(WORK TASK)
Go through the entries and count the lines with the string "option" in them. Give only that number.

(Excerpts from a dataset)

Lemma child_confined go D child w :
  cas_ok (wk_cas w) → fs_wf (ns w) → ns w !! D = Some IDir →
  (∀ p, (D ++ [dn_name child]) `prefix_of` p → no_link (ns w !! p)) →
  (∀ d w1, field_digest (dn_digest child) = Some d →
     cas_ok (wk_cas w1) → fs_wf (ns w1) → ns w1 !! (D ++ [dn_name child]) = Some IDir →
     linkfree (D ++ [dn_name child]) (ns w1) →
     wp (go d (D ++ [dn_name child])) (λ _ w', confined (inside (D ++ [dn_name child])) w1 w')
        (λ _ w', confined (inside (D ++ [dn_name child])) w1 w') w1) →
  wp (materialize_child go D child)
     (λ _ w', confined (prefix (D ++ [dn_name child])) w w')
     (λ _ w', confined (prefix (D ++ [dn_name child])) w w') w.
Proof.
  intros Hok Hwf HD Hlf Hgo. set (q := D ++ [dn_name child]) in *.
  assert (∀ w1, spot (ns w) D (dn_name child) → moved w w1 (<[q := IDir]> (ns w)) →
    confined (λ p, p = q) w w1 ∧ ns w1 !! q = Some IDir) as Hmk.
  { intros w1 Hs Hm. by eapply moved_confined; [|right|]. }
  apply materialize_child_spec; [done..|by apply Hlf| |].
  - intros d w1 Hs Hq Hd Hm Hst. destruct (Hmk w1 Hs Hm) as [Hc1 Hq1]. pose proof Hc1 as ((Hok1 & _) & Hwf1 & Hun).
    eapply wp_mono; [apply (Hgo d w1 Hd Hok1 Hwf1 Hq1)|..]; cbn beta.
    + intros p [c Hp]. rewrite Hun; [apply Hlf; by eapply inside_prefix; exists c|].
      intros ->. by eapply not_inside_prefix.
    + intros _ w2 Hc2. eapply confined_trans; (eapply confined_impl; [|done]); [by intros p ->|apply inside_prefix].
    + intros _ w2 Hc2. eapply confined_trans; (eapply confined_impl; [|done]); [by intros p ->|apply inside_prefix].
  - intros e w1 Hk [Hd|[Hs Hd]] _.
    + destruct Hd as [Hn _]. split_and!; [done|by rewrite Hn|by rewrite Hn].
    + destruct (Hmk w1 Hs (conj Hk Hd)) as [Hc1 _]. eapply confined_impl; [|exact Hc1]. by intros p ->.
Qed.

==

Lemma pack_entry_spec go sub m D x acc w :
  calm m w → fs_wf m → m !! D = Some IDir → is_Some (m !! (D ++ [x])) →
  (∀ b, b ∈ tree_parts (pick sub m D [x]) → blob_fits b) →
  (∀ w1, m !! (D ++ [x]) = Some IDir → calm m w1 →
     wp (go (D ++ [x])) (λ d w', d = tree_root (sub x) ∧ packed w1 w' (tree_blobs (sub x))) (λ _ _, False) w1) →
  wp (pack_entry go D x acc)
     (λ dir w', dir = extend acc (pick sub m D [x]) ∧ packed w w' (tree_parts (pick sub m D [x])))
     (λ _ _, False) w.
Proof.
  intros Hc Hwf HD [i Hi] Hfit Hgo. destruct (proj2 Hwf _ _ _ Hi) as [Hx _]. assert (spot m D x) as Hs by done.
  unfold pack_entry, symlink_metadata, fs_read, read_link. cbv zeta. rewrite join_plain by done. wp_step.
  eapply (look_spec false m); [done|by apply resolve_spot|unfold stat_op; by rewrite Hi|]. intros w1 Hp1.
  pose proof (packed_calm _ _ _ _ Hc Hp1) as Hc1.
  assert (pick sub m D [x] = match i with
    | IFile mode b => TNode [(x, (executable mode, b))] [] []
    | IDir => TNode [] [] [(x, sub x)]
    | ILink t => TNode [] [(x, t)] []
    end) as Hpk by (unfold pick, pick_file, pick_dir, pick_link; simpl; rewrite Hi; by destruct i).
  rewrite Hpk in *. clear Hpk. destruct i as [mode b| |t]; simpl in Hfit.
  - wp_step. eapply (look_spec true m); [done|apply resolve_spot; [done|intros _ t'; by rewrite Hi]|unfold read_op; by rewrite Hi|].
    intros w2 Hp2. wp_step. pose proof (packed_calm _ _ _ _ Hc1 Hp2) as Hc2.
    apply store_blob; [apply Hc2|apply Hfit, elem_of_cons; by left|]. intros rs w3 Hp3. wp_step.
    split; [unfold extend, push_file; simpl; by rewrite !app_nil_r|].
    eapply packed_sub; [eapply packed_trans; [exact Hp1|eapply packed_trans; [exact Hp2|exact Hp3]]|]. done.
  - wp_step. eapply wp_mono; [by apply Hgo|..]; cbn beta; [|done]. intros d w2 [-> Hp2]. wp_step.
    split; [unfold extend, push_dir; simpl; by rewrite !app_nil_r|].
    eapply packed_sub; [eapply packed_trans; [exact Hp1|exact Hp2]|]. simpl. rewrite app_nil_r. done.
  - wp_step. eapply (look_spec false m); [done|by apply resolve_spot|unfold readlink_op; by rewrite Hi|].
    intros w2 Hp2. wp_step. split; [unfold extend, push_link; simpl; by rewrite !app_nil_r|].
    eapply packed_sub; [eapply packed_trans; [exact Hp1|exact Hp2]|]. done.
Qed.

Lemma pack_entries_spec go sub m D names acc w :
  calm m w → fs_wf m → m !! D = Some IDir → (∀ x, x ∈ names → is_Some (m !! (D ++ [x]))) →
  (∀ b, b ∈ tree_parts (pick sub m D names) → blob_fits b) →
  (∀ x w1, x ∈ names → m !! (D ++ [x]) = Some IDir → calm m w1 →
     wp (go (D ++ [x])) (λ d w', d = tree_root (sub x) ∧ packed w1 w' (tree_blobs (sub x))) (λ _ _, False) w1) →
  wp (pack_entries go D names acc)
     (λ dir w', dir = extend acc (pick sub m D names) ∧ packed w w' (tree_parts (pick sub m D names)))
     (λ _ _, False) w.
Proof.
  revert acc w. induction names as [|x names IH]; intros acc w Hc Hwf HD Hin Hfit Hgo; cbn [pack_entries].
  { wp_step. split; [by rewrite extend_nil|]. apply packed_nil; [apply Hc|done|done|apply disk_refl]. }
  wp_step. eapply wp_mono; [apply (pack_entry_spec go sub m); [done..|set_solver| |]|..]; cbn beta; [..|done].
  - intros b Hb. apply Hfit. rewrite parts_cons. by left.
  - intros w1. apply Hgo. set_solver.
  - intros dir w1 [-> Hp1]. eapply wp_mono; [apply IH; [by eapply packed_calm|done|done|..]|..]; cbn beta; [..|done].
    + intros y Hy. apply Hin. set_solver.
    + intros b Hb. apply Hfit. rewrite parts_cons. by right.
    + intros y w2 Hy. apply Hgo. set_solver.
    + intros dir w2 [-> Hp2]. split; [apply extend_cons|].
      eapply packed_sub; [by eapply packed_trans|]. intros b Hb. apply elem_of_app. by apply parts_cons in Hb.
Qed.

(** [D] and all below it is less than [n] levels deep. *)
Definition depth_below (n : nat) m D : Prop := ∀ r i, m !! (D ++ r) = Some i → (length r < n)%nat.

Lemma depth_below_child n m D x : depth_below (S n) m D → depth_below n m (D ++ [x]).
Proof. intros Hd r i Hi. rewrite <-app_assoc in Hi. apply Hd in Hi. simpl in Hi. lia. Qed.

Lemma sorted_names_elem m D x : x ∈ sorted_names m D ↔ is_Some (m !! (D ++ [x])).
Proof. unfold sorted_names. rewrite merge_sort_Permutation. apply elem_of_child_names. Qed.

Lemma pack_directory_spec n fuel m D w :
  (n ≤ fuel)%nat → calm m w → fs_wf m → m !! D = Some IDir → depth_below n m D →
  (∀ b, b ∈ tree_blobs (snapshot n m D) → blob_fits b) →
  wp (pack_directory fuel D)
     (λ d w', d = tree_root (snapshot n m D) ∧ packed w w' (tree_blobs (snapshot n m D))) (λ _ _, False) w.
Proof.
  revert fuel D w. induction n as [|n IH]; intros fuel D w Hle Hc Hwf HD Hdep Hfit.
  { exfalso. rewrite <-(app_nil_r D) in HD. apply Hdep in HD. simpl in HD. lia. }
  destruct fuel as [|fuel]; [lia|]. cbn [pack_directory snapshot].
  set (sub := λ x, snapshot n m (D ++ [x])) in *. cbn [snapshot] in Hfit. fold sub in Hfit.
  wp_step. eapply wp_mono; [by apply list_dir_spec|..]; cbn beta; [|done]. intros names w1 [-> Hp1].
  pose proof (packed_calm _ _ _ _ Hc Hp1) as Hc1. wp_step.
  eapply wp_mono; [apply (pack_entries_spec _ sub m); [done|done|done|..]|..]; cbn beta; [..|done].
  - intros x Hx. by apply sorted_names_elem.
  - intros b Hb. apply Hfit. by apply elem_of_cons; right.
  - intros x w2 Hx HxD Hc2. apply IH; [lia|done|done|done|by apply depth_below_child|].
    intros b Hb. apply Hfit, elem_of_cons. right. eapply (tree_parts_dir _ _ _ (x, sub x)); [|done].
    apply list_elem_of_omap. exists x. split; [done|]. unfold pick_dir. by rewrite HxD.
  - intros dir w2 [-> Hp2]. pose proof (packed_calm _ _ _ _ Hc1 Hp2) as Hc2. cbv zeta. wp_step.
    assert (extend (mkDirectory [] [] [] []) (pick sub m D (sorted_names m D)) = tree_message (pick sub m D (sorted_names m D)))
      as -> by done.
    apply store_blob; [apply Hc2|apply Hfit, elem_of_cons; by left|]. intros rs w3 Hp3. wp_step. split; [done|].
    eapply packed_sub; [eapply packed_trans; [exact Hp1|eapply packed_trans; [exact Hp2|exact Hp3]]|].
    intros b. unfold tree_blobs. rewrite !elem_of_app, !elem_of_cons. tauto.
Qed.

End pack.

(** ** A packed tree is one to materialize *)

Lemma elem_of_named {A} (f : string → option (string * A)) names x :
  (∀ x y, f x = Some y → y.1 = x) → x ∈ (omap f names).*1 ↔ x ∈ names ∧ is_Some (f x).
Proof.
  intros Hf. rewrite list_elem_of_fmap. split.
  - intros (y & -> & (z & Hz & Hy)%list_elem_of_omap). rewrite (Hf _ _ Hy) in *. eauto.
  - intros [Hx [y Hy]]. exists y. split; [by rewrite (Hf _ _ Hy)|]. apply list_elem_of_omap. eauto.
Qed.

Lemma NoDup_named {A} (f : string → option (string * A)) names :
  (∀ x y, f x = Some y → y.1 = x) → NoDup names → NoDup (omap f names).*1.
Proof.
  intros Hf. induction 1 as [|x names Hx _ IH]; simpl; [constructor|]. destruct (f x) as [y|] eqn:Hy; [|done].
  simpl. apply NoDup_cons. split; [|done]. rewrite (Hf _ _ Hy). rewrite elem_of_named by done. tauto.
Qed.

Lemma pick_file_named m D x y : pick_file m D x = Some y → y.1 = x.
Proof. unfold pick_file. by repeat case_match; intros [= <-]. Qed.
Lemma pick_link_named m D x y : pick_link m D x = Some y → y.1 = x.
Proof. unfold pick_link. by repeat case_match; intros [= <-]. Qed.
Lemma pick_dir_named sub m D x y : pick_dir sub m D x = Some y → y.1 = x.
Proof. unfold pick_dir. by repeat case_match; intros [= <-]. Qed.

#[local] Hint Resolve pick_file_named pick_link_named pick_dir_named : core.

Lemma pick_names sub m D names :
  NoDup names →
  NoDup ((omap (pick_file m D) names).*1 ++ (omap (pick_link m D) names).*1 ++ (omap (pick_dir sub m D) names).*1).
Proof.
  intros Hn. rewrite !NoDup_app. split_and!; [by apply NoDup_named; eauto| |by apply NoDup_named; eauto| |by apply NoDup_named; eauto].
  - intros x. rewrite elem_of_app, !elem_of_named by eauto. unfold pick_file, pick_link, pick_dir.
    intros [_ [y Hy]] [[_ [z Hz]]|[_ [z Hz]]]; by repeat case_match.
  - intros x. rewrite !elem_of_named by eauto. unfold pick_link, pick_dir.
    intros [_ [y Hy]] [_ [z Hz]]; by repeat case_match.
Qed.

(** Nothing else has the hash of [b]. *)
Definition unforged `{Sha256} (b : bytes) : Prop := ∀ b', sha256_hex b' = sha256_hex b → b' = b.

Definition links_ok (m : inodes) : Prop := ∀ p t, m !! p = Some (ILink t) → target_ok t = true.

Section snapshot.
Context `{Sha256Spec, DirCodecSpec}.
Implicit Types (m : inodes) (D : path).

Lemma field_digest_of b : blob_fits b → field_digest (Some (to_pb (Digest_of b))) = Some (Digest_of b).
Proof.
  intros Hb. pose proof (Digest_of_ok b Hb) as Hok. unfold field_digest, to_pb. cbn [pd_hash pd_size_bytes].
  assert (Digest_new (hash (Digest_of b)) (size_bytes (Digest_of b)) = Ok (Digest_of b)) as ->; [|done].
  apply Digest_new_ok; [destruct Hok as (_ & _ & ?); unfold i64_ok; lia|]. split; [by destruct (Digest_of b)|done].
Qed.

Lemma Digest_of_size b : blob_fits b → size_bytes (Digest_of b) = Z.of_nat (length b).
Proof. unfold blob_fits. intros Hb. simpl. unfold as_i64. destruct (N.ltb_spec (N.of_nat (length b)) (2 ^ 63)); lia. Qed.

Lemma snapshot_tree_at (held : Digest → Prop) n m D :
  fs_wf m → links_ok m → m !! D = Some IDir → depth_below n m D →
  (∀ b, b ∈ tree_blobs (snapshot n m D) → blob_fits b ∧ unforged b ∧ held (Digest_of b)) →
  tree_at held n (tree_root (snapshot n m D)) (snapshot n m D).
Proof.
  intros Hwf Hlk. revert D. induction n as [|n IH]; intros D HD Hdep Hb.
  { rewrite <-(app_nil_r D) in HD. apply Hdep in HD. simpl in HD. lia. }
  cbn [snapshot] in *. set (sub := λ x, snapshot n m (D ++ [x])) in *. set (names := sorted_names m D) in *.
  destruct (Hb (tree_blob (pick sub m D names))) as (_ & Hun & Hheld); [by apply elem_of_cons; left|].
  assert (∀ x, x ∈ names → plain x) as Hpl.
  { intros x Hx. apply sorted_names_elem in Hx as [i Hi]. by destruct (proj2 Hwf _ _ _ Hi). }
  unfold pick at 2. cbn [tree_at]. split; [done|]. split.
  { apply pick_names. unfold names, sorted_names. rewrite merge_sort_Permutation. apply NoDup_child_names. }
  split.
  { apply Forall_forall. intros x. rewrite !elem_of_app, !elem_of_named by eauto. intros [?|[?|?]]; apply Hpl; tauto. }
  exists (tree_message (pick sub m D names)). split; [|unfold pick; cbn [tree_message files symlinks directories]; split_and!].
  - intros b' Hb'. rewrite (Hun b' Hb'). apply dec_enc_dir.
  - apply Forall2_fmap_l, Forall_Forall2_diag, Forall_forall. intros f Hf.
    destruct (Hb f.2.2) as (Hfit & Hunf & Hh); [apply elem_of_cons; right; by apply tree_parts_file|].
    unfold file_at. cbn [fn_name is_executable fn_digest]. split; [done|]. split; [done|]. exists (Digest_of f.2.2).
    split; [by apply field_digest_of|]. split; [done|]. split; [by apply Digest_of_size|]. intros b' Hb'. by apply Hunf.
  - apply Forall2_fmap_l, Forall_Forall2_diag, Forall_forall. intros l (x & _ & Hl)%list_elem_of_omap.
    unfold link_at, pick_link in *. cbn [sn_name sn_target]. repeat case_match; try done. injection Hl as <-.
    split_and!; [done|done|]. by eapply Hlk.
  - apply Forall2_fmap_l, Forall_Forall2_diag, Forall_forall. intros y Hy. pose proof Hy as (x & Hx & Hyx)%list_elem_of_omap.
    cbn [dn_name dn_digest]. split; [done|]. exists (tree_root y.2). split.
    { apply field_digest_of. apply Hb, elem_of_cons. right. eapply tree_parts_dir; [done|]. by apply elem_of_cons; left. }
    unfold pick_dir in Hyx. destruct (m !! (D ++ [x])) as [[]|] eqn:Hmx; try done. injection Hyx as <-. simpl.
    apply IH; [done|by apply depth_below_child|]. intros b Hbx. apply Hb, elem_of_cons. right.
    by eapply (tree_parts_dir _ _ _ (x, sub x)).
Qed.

* * *

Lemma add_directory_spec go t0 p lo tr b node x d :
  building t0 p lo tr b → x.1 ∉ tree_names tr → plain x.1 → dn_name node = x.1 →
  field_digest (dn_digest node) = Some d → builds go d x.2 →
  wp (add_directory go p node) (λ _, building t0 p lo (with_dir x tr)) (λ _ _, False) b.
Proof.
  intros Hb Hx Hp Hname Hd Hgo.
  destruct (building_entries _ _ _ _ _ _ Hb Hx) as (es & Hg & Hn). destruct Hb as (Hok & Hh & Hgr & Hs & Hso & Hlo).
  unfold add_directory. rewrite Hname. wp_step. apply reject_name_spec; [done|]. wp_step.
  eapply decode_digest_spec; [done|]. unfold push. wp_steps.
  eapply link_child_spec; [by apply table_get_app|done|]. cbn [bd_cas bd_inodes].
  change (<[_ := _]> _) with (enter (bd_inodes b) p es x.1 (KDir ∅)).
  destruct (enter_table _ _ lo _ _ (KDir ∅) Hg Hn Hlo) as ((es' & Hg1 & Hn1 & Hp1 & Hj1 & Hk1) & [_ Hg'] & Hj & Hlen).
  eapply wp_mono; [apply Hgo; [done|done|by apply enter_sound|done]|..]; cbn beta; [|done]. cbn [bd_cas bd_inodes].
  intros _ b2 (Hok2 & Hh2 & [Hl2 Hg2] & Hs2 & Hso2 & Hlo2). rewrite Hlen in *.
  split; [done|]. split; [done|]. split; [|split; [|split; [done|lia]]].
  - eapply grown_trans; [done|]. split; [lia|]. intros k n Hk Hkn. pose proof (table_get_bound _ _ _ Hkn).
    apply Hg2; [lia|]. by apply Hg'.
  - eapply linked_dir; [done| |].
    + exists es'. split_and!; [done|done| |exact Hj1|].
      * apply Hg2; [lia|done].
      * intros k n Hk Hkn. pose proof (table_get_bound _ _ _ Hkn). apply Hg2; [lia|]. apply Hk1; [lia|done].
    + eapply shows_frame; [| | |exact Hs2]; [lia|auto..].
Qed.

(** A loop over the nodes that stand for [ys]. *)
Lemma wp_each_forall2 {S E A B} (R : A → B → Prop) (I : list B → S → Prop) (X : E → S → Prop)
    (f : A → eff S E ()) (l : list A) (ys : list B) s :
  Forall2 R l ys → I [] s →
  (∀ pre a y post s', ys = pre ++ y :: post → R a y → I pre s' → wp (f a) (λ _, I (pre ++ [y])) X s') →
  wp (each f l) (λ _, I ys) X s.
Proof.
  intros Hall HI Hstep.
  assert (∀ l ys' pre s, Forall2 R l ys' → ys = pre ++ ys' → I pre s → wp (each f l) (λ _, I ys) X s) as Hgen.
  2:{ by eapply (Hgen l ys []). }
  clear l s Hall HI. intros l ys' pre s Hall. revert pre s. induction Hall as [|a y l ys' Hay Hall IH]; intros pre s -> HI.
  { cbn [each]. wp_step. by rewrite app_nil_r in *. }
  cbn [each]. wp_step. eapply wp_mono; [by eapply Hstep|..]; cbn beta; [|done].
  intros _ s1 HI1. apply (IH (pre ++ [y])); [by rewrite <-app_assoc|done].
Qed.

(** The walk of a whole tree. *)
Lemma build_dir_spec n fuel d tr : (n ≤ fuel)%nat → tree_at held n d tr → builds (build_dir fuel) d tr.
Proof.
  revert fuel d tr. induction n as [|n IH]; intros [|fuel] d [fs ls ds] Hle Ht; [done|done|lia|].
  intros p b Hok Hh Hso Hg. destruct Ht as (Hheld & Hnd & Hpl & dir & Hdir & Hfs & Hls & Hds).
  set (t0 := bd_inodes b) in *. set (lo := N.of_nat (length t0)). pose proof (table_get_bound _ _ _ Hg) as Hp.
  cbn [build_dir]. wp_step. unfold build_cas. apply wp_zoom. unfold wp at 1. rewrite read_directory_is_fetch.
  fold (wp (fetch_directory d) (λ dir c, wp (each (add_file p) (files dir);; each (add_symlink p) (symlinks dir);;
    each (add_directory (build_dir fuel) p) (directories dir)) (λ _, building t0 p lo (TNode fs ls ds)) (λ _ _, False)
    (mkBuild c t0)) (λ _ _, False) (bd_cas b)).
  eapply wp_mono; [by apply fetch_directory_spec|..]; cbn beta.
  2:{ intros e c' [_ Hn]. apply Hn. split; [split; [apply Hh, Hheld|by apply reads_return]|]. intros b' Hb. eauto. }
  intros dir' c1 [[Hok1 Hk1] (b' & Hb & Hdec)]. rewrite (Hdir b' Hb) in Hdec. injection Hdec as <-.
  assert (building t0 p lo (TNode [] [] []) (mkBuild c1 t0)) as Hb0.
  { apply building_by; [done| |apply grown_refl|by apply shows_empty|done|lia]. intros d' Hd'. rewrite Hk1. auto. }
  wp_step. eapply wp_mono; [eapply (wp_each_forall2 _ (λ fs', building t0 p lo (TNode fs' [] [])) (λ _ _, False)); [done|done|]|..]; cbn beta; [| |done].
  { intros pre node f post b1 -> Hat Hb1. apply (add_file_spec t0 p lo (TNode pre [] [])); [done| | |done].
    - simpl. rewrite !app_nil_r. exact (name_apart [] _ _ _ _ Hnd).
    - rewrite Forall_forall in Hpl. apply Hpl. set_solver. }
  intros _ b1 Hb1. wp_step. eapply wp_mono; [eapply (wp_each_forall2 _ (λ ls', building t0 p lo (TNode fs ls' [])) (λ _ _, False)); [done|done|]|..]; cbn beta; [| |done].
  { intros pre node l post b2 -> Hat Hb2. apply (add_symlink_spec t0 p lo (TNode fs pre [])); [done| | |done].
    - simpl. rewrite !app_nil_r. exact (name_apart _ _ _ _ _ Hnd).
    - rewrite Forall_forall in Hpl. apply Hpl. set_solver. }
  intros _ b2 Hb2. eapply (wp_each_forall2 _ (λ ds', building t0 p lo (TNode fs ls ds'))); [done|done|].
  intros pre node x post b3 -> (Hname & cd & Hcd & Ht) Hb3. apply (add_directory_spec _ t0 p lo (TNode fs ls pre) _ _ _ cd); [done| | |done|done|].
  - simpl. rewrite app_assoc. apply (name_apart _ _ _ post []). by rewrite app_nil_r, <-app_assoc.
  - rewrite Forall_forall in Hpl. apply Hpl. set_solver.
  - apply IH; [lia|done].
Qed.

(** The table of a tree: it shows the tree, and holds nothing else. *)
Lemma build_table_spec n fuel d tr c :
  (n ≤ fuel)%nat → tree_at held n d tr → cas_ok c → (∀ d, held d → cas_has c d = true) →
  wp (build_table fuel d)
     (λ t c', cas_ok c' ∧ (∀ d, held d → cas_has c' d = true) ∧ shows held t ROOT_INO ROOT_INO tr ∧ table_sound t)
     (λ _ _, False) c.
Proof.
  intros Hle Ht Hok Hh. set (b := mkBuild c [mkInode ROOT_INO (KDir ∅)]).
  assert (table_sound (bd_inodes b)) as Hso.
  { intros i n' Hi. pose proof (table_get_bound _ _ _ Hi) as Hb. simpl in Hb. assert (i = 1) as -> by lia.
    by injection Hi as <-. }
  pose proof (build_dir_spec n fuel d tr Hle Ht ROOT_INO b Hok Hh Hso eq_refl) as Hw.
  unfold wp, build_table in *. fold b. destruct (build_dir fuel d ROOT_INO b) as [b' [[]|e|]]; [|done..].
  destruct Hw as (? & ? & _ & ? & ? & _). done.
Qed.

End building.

(ANSWER TO THE PROBLEM)
2